By default, this searches for any categories containing your search term: eg, Tudor will also find Tudors, Tudor History, etc. Check the 'exact' box to restrict searching to categories exactly matching your search. All searches are case-insensitive.

This is a search for tags/categories assigned to blog posts by their authors. The terminology used for post tags varies across different blog platforms, but WordPress tags and categories, Blogspot labels, and Tumblr tags are all included.

This search feature has a number of purposes:

1. to give site users improved access to the content EMC has been aggregating since August 2012, so they can look for bloggers posting on topics they're interested in, explore what's happening in the early modern blogosphere, and so on.

2. to facilitate and encourage the proactive use of post categories/tags by groups of bloggers with shared interests. All searches can be bookmarked for reference, making it possible to create useful resources of blogging about specific news, topics, conferences, etc, in a similar fashion to Twitter hashtags. Bloggers could agree on a shared tag for posts, or an event organiser could announce one in advance, as is often done with Twitter hashtags.

Caveats and Work in Progress

This does not search post content, and it will not find any informal keywords/hashtags within the body of posts.

If EMC doesn't find any <category> tags for a post in the RSS feed it is classified as uncategorized.

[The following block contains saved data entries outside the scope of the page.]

Lemma report_scores_at_most_6_5_witness :
  ∃ r,
    (continue_followups fl_exact decimal_int tenths_str empty_store "algorithms" "bob"
       "Explain recursion in detail" "It is a function calling itself."
       (replicate 8 sample_turn) "en" PNone None 0).1
    = Returned (Evaluated r) ∧
    (0 <= r_final_score r <= 13 # 2)%Q.
Proof.
  destruct (report_scores_at_most_6_5 fl_exact decimal_int tenths_str
              fl_exact_monotone fl_exact_halves empty_store "algorithms" "bob"
              "Explain recursion in detail" "It is a function calling itself." "en"
              (replicate 8 sample_turn) PNone None 0)
    as (r & Hr & _ & _ & _ & _ & Hrange).
  - done.
  - rewrite length_replicate. lia.
  - rewrite length_replicate. simpl. lia.
  - exists r. split; [exact Hr|exact Hrange].
Defined.

Example continue_view_on_an_infinite_target :
  continue_followups_view fl_exact decimal_int tenths_str (λ _, "object") empty_store
    (Some (PDict [("topic", PStr "algorithms"); ("user", PStr "bob");
                  ("question", PStr "Explain recursion in detail");
                  ("main_answer", PStr "It is a function calling itself.");
                  ("followup_pairs", PList []);
                  ("target_followups", PFloat (FInf false))])) 0
  = Some (ViewRaised OverflowError, empty_store).
Proof. reflexivity. Qed.

Example continue_view_without_pairs :
  continue_followups_view fl_exact decimal_int tenths_str (λ _, "object") empty_store
    (Some (PDict [("topic", PStr "algorithms"); ("user", PStr "bob");
                  ("question", PStr "Explain recursion in detail");
                  ("main_answer", PStr "It is a function calling itself.")])) 0
  = Some (JsonResponse (ErrorBody "Field 'followup_pairs' must be a list.") 400,
          empty_store).
Proof. reflexivity. Qed.
(** The tasks of one priority among a list of tasks. *)
Definition of_priority (priority : list N) (tasks : list Item.t) : list Item.t :=
  List.filter (fun task => is_str (Item.priority task) priority) tasks.

Definition with_due_date (tasks : list Item.t) : list Item.t :=
  List.filter (fun task => truthy_str (Item.dueDate task)) tasks.


(** Code of the memory that cannot throw. *)
Definition returns {A} (c : M A) : Prop :=
  forall m, exists a, fst (c m) = Ok a.


(** The dictionary of the chat path's priority loop. *)
Definition no_data : PriorityData.t :=
  {| PriorityData.total := 0; PriorityData.completed := 0;
     PriorityData.deadlines := [] |}.

Definition data_of (priorityCount : list (list N * PriorityData.t))
    (p : list N) : PriorityData.t :=
  match Obj.get priorityCount p with
  | Some d => d
  | None => no_data
  end.

Definition mine (p : list N) (l : list Item.t) : list Item.t :=
  List.filter (fun t => str_eqb (priority_of t) p) l.

(** Deciding which kind of entry a literal is. *)
Ltac solve_entry :=
  first [ left; vm_compute; reflexivity
        | right; left; vm_compute; reflexivity
        | right; right; left; vm_compute; reflexivity
        | right; vm_compute; reflexivity
        | right; right; right; vm_compute; reflexivity ].

(** A memory as the server builds it: every reference of [chatHistory]
    points into the heap, no two users share an array, and the array of a
    waiting summarization holds more than [MAX_HISTORY_LENGTH] turns. *)
Definition well_formed (m : Memory) : Prop :=
  (forall userId ref,
      chatHistory m !! userId = Some ref -> (ref < length (arrays m))%nat)
  /\ (forall u1 u2 ref,
         chatHistory m !! u1 = Some ref -> chatHistory m !! u2 = Some ref ->
         u1 = u2)
  /\ Forall
       (fun call =>
          (MAX_HISTORY_LENGTH < length (turns_of m (Suspended.history call)))%nat)
       (awaiting m).

(** The turn [addMessageToHistory] stores, and the turn a summary becomes. *)
Definition turn_of (now : Z) (message : list N) (isUser : bool) : Turn.t :=
  {| Turn.message := message; Turn.isUser := isUser;
     Turn.timestamp := toISOString now |}.

Definition summary_turn (now : Z) (summary : list N) : Turn.t :=
  {| Turn.message := utf16 "[TÓM TẮT CUỘC TRÒ CHUYỆN TRƯỚC] " ++ summary;
     Turn.isUser := false;
     Turn.timestamp := toISOString now |}.

(** Arrays only grow: no array of a later memory is shorter than it was. *)
Definition grows (m m' : Memory) : Prop :=
  forall ref, (length (turns_of m ref) <= length (turns_of m' ref))%nat.

(** Code that keeps the memory well formed and shrinks no array. *)
Definition keeps {A} (c : M A) : Prop :=
  forall m, well_formed m -> well_formed (snd (c m)) /\ grows m (snd (c m)).




(** ** Worked inputs *)

Module Scenario.

(** 2025-09-15T16:59:00.000Z, a Monday. *)
Definition now : Z := 1757955540000.

Definition task (priority status dueDate : option (list N)) : Item.t :=
  {| Item.title := Some (utf16 "bài tập"); Item.category := Some (utf16 "academic");
     Item.type := Some (utf16 "task"); Item.priority := priority;
     Item.status := status; Item.dueDate := dueDate;
     Item.startTime := None; Item.endTime := None;
     Item.estimatedDuration := None |}.

Definition event (category startTime endTime : list N) (minutes : float) : Item.t :=
  {| Item.title := Some (utf16 "học toán"); Item.category := Some category;
     Item.type := Some (utf16 "event"); Item.priority := None;
     Item.status := None; Item.dueDate := None;
     Item.startTime := Some startTime; Item.endTime := Some endTime;
     Item.estimatedDuration := Some minutes |}.

(** An event of January 2020, one hour long. *)
Definition old_event : Item.t :=
  event (utf16 "academic") (utf16 "2020-01-06T01:00:00.000Z")
    (utf16 "2020-01-06T02:00:00.000Z") 60%float.

(** An event of the week of [now], one hour long, its [estimatedDuration]
    set to 30. *)
Definition week_event : Item.t :=
  event (utf16 "work") (utf16 "2025-09-16T01:00:00.000Z")
    (utf16 "2025-09-16T02:00:00.000Z") 30%float.

Definition pending_task : Item.t :=
  task (Some (utf16 "medium")) (Some (utf16 "pending")) None.

(** An urgent task due at 23:59 on 25 September 2025, Vietnam time. *)
Definition urgent_task : Item.t :=
  task (Some (utf16 "urgent")) (Some (utf16 "pending"))
    (Some (utf16 "2025-09-25T16:59:00.000Z")).

(** Forty urgent tasks without due date, twenty-three of them completed. *)
Definition forty_urgent : list Item.t :=
  repeat (task (Some (utf16 "urgent")) (Some (utf16 "completed")) None) 23
    ++ repeat (task (Some (utf16 "urgent")) (Some (utf16 "pending")) None) 17.

(** A task with neither priority nor due date. *)
Definition plain_task : Item.t := task None (Some (utf16 "pending")) None.

Definition stats_completed (n : float) : TaskStats.t :=
  {| TaskStats.completedTasks := Some n; TaskStats.overdueTasks := None;
     TaskStats.productivityScore := None;
     TaskStats.averageCompletionTime := None;
     TaskStats.weeklyEventTime := None; TaskStats.heatmapData := None;
     TaskStats.heatmapAnalysis := None |}.

(** One user talking to the chat endpoint, the model answering each time. *)
Definition user : list N := utf16 "u1".

Definition chat `{Engine} (message answer : list N) : M (Reply ChatResponse.t) :=
  chat_handler false now
    {| ChatRequest.message := Some message; ChatRequest.tasks := None;
       ChatRequest.taskStats := None; ChatRequest.userId := Some user |}
    (Answered answer).

(** A question with no items attached, and a request for recommendations
    over two items. *)
Definition question : ChatRequest.t :=
  {| ChatRequest.message := Some (utf16 "hôm nay làm gì trước?");
     ChatRequest.tasks := None; ChatRequest.taskStats := None;
     ChatRequest.userId := Some user |}.

(** Three exchanges fill the history to six turns and start a
    summarization; the summarizer fails, which leaves three turns; a fourth
    exchange makes five; then the user writes again. *)
Definition three_exchanges `{Engine} : M (Reply ChatResponse.t) :=
  do! _ := chat (utf16 "m1") (utf16 "a1") in
  do! _ := chat (utf16 "m2") (utf16 "a2") in
  chat (utf16 "m3") (utf16 "a3").

(** The memory after the three exchanges, and the summarization that then
    waits. *)
Definition full_memory : Memory :=
  snd (three_exchanges (H := Sample.utc) empty_memory).

Definition waiting_call : Suspended.t :=
  {| Suspended.userId := user;
     Suspended.history := 0;
     Suspended.summaryPrompt :=
       summaryPrompt_of (stored_history full_memory user) |}.

Definition five_requests `{Engine} : M (Reply ChatResponse.t) :=
  do! _ := chat (utf16 "m1") (utf16 "a1") in
  do! _ := chat (utf16 "m2") (utf16 "a2") in
  do! _ := chat (utf16 "m3") (utf16 "a3") in
  do! _ := settle now 0 None in
  do! _ := chat (utf16 "m4") (utf16 "a4") in
  chat (utf16 "m5") (utf16 "a5").

(** A JSON object and a fenced block, as a model writes them. *)
Definition object (members : list (list N * list N)) : list N :=
  utf16 "{" ++
  join (utf16 ", ")
    (List.map (fun '(k, v) => quoted k ++ utf16 ": " ++ v) members)
  ++ utf16 "}".

Definition fenced (body : list N) : list N :=
  utf16 "```json" ++ [newline] ++ body ++ [newline] ++ utf16 "```".

(** A [create_task] whose [taskData] lacks [category], and a valid
    [delete_task]. *)
Definition create_without_category : list N :=
  object [(utf16 "action", quoted (utf16 "create_task"));
          (utf16 "taskData",
           object [(utf16 "title", quoted (utf16 "học toán"));
                   (utf16 "type", quoted (utf16 "event"))])].

Definition delete_one : list N :=
  object [(utf16 "action", quoted (utf16 "delete_task"));
          (utf16 "taskId", quoted (utf16 "task_1"))].

Definition two_blocks : list N :=
  utf16 "Đã xử lý:" ++ [newline] ++ fenced create_without_category
    ++ [newline] ++ fenced delete_one.

(** An answer to a request for 11:00 tomorrow that carries the hour of
    12:00 instead. *)
Definition wrong_hour_answer : list N :=
  fenced
    (object [(utf16 "action", quoted (utf16 "create_task"));
             (utf16 "taskData",
              object [(utf16 "title", quoted (utf16 "toán 12"));
                      (utf16 "category", quoted (utf16 "academic"));
                      (utf16 "type", quoted (utf16 "event"));
                      (utf16 "startTime", quoted (utf16 "2025-09-16T05:00:00.000Z"));
                      (utf16 "endTime", quoted (utf16 "2025-09-16T06:30:00.000Z"))])]).

End Scenario.

(** ** The body of a request as JSON values

    What [express.json()] hands to a handler: the values of the parsed body.
    A number is its double; an object lists its own properties in creation
    order, each name once. *)

Module Val.

#[local] Unset Elimination Schemes.
Inductive t :=
| Null
| Bool (b : bool)
| Num (x : float)
| Str (s : list N)
| Arr (elements : list t)
| Obj (members : list (list N * t)).
#[local] Set Elimination Schemes.
(** The loop that fills [monitors]. *)
Fixpoint fill_monitors (idx : list Z) (monitors : list Monitor_t)
    : M (list Monitor_t) :=
  match idx with
  | [] => mret monitors
  | i :: rest =>
      bounds ← screenshot_GetDisplayBounds i;
      fill_monitors rest
        (<[Z.to_nat i := mkMonitor i ("Display " +:+ fmt_d i) bounds]> monitors)
  end.

Definition ListMonitors : M (result (list Monitor_t)) :=
  current ← Getenv "DISPLAY";
  _ ← (if string_eqb current "" then Setenv "DISPLAY" ":0" else mret tt);
  n ← screenshot_NumActiveDisplays;
  if (n =? 0)%nat then mret (Err (errorString "no active displays found"))
  else
    monitors ← fill_monitors (indices n) (replicate n zeroMonitor);
    mret (Ok monitors).

(** [NewX11Strategy()], seen through the interface. *)
Definition NewX11Strategy : Strategy :=
  mkStrategy _ Name Available Capture ListMonitors.

End X11.
End X11Strategy.

(** ** Calls to [os], [image/png] and [os/exec] *)

Section HostCalls.
Context `{Host}.

Definition set_dirs (f : gset string -> gset string) : M unit :=
  fun w => (tt, mkWorld (env w) (originalDisplay w) (f (dirs w))
                  (open_files w) (log w)).

Definition set_open_files (f : gset nat -> gset nat) : M unit :=
  fun w => (tt, mkWorld (env w) (originalDisplay w) (dirs w)
                  (f (open_files w)) (log w)).

Definition get_open_files : M (gset nat) := fun w => (open_files w, w).

(** [os.MkdirAll(dir, 0755)] *)
Definition os_MkdirAll (dir : string) : M (option error) :=
  _ ← emit (EvMkdirAll dir);
  match MkdirAll_error dir with
  | Some e => mret (Some e)
  | None => _ ← set_dirs (union {[dir]}); mret None
  end.

(** [os.Create(path)]: on success the file is open under a descriptor that
    was not in use. *)
Definition os_Create (path : string) : M (result nat) :=
  _ ← emit (EvCreate path);
  match Create_error path with
  | Some e => mret (Err e)
  | None =>
      used ← get_open_files;
      let fd := fresh used in
      _ ← set_open_files (union {[fd]});
      mret (Ok fd)
  end.

(** [file.Close()]: the descriptor is released whether or not an error is
    reported. *)
Definition file_Close (fd : nat) : M (option error) :=
  _ ← emit (EvClose fd);
  _ ← set_open_files (fun s => s ∖ {[fd]});
  mret (Close_error fd).

(** [png.Encoder{CompressionLevel: level}.Encode(sink, img)] *)
Definition png_Encode (sink : Sink) (level : CompressionLevel) (img : Image)
    : M (option error) :=
  _ ← emit (EvEncode sink level);
  mret (Encode_error sink level img).

Definition Print (line : string) : M unit := emit (EvPrint line).

(** [exec.Command(argv...).Start()] *)
Definition exec_Start (argv : list string) : M (option error) :=
  _ ← emit (EvStart argv);
  mret (Start_error argv).

End HostCalls.

(** ** Package [capture] *)

Module capture.
Section Capture.
Context `{Host}.

Record Capturer : Type := mkCapturer { strategies : list Strategy }.

(** What [New] does with a strategy: it is appended when it is available. *)
Definition register (s : Strategy) (c : Capturer) : M Capturer :=
  ok ← Strategy_Available s;
  mret (if ok : bool then mkCapturer (strategies c ++ [s]) else c).

Definition New : M Capturer :=
  let c := mkCapturer [] in
  let x11 := X11Strategy.NewX11Strategy in
  register x11 c.

Definition GetStrategy (c : Capturer) : result Strategy :=
  if (length (strategies c) =? 0)%nat then
    Err (errorString "no screenshot strategy available")
  else
    match strategies c with
    | s :: _ => Ok s
    | [] => Err (errorString "no screenshot strategy available")
    end.

Definition ListStrategies (c : Capturer) : list string :=
  map Strategy_Name (strategies c).

Definition intToCompressionLevel (level : Z) : CompressionLevel :=
  match level with
  | 0 => NoCompression
  | 1 => BestSpeed
  | 2 => DefaultCompression
  | 3 => BestCompression
  | _ => BestSpeed
  end.

(** The part of [SavePNG] after [defer file.Close()]; what the deferred
    [Close] returns is dropped. *)
Definition SavePNG_encode (img : Image) (fd : nat) (compressionLevel : Z)
    : M (option error) :=
  err ← png_Encode (ToFile fd) (intToCompressionLevel compressionLevel) img;
  match err with
  | Some e => mret (Some (Errorf_w "failed to encode PNG: " e))
  | None => mret None
  end.

Definition SavePNG (img : Image) (path : string) (compressionLevel : Z)
    : M (option error) :=
  let dir := filepath_Dir path in
  err ← (if negb (string_eqb dir "") && negb (string_eqb dir ".")
         then os_MkdirAll dir else mret None);
  match err with
  | Some e => mret (Some (Errorf_w "failed to create directory: " e))
  | None =>
      file ← os_Create path;
      match file with
      | Err e => mret (Some (Errorf_w "failed to create file: " e))
      | Ok fd =>
          r ← SavePNG_encode img fd compressionLevel;
          _ ← file_Close fd;
          mret r
      end
  end.

Definition GenerateFilename (prefix : string) : string :=
  let prefix := if string_eqb prefix "" then "screenshot" else prefix in
  prefix +:+ "_" +:+ timestamp +:+ ".png".

Definition WritePNG (img : Image) (w : Sink) (compressionLevel : Z)
    : M (option error) :=
  err ← png_Encode w (intToCompressionLevel compressionLevel) img;
  match err with
  | Some e => mret (Some (Errorf_w "failed to encode PNG: " e))
  | None => mret None
  end.

Definition CaptureToFile (c : Capturer) (opts : CaptureOptions)
    (outputPath : string) (compressionLevel : Z) : M (option error) :=
  match GetStrategy c with
  | Err e => mret (Some e)
  | Ok strat =>
      r ← Strategy_Capture strat opts;
      match r with
      | Err e => mret (Some (Errorf_w "capture failed: " e))
      | Ok img => SavePNG img outputPath compressionLevel
      end
  end.

Definition Capture (c : Capturer) (opts : CaptureOptions)
    : M (result Image) :=
  match GetStrategy c with
  | Err e => mret (Err e)
  | Ok strat => Strategy_Capture strat opts
  end.

Definition ListMonitors (c : Capturer) : M (result (list Monitor_t)) :=
  match GetStrategy c with
  | Err e => mret (Err e)
  | Ok strat => Strategy_ListMonitors strat
  end.

End Capture.
End capture.

(** ** Package [cmd] *)

Module cmd.
Section Cmd.
Context `{Host}.

(** The flags, as cobra leaves them after parsing the command line. *)
Record Flags : Set := mkFlags {
  monitor : Z;
  region : string;
  output : string;
  display : string;
  listMon : bool;
  compressLevel : Z;
  raw : bool;
  view : bool;
  stdout : bool
}.

Definition openFile (path : string) : M (option error) :=
  if string_eqb GOOS "linux" then exec_Start ["xdg-open"; path]
  else if string_eqb GOOS "darwin" then exec_Start ["open"; path]
  else if string_eqb GOOS "windows" then
    exec_Start ["cmd"; "/c"; "start"; ""; path]
  else mret (Some (errorString ("unsupported platform: " +:+ GOOS))).

Definition monitor_line (m : Monitor_t) : string :=
  "  " +:+ fmt_d (Index m) +:+ ": " +:+ Name m +:+ " ("
  +:+ fmt_d (Dx (Bounds m)) +:+ "x" +:+ fmt_d (Dy (Bounds m)) +:+ " at "
  +:+ fmt_d (X (Min (Bounds m))) +:+ "," +:+ fmt_d (Y (Min (Bounds m)))
  +:+ ")".

Fixpoint print_monitors (ms : list Monitor_t) : M unit :=
  match ms with
  | [] => mret tt
  | m :: rest => _ ← Print (monitor_line m); print_monitors rest
  end.

Definition listMonitors (capturer : capture.Capturer) : M (option error) :=
  r ← capture.ListMonitors capturer;
  match r with
  | Err e => mret (Some e)
  | Ok monitors =>
      _ ← Print ("Available monitors ("
                 +:+ fmt_d (Z.of_nat (length monitors)) +:+ "):");
      _ ← print_monitors monitors;
      mret None
  end.

(** The loop of [parseRegion] over the parts: the first part that does not
    parse ends it with "invalid number: <part>". *)
Fixpoint parse_vals (parts : list string) : result (list Z) :=
  match parts with
  | [] => Ok []
  | p :: rest =>
      match Atoi (TrimSpace p) with
      | None => Err (errorString ("invalid number: " +:+ p))
      | Some v =>
          match parse_vals rest with
          | Ok vs => Ok (v :: vs)
          | Err e => Err e
          end
      end
  end.

Definition parseRegion (s : string) : result Rectangle :=
  let parts := Split_comma s in
  if negb (Nat.eqb (length parts) 4) then
    Err (errorString "expected x,y,width,height")
  else
    match parse_vals parts with
    | Err e => Err e
    | Ok [x; y; w; h] => Ok (image_Rect x y (int_add x w) (int_add y h))
    | Ok _ => Err (errorString "expected x,y,width,height")
    end.

Definition getCompressionLevel (f : Flags) : Z :=
  if raw f then 0
  else if compressLevel f =? 0 then 1
  else if 3 <=? compressLevel f then 3
  else compressLevel f.

(** The part of [run] that follows the parsing of the region. *)
Definition run_capture (f : Flags) (capturer : capture.Capturer)
    (outputPath : string) (opts : CaptureOptions) : M (option error) :=
  let level := getCompressionLevel f in
  if stdout f then
    r ← capture.Capture capturer opts;
    match r with
    | Err e => mret (Some (Errorf_w "capture failed: " e))
    | Ok img => capture.WritePNG img ToStdout level
    end
  else
    err ← capture.CaptureToFile capturer opts outputPath level;
    match err with
    | Some e => mret (Some e)
    | None =>
        _ ← Print ("Screenshot saved: " +:+ outputPath);
        if view f then
          err ← openFile outputPath;
          match err with
          | Some e => mret (Some (Errorf_w "failed to open viewer: " e))
          | None => mret None
          end
        else mret None
    end.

These and any <category> 'uncategorized' from the feed are omitted from search results. (It should always be borne in mind that some bloggers never use any kind of category or tag at all.)

This will not be a 'real time' search, although EMC updates content every few hours so it's never very far behind events.

The search is at present quite basic and limited. I plan to add a number of more sophisticated features in the future including the ability to filter by blog tags and by dates. I may also introduce RSS feeds for search queries at some point.

Constructing Search Query URLs

If you'd like to use an event tag, it's possible to work out in advance what the URL will be, without needing to visit EMC and run the search manually (though you might be advised to check it works!). But you'll need to use URL encoding as appropriate for any spaces or punctuation in the tag (so it might be a good idea to avoid them).

This is the basic structure:

http://emc.historycarnival.org/searchcat?s={search term or phrase}

For example, the URL for a simple search for categories containing London:

http://emc.historycarnival.org/searchcat?s=london

The URL for a search for the exact category Gunpowder Plot:

http://emc.historycarnival.org/searchcat?s=Gunpowder%20Plot&exact=on

In this more complex URL, %20 is the URL encoding for a space between words and &exact=on adds the exact category requirement.

I'll do my best to ensure that the basic URL construction (searchcat?s=...) is stable and persistent as long as the site is around.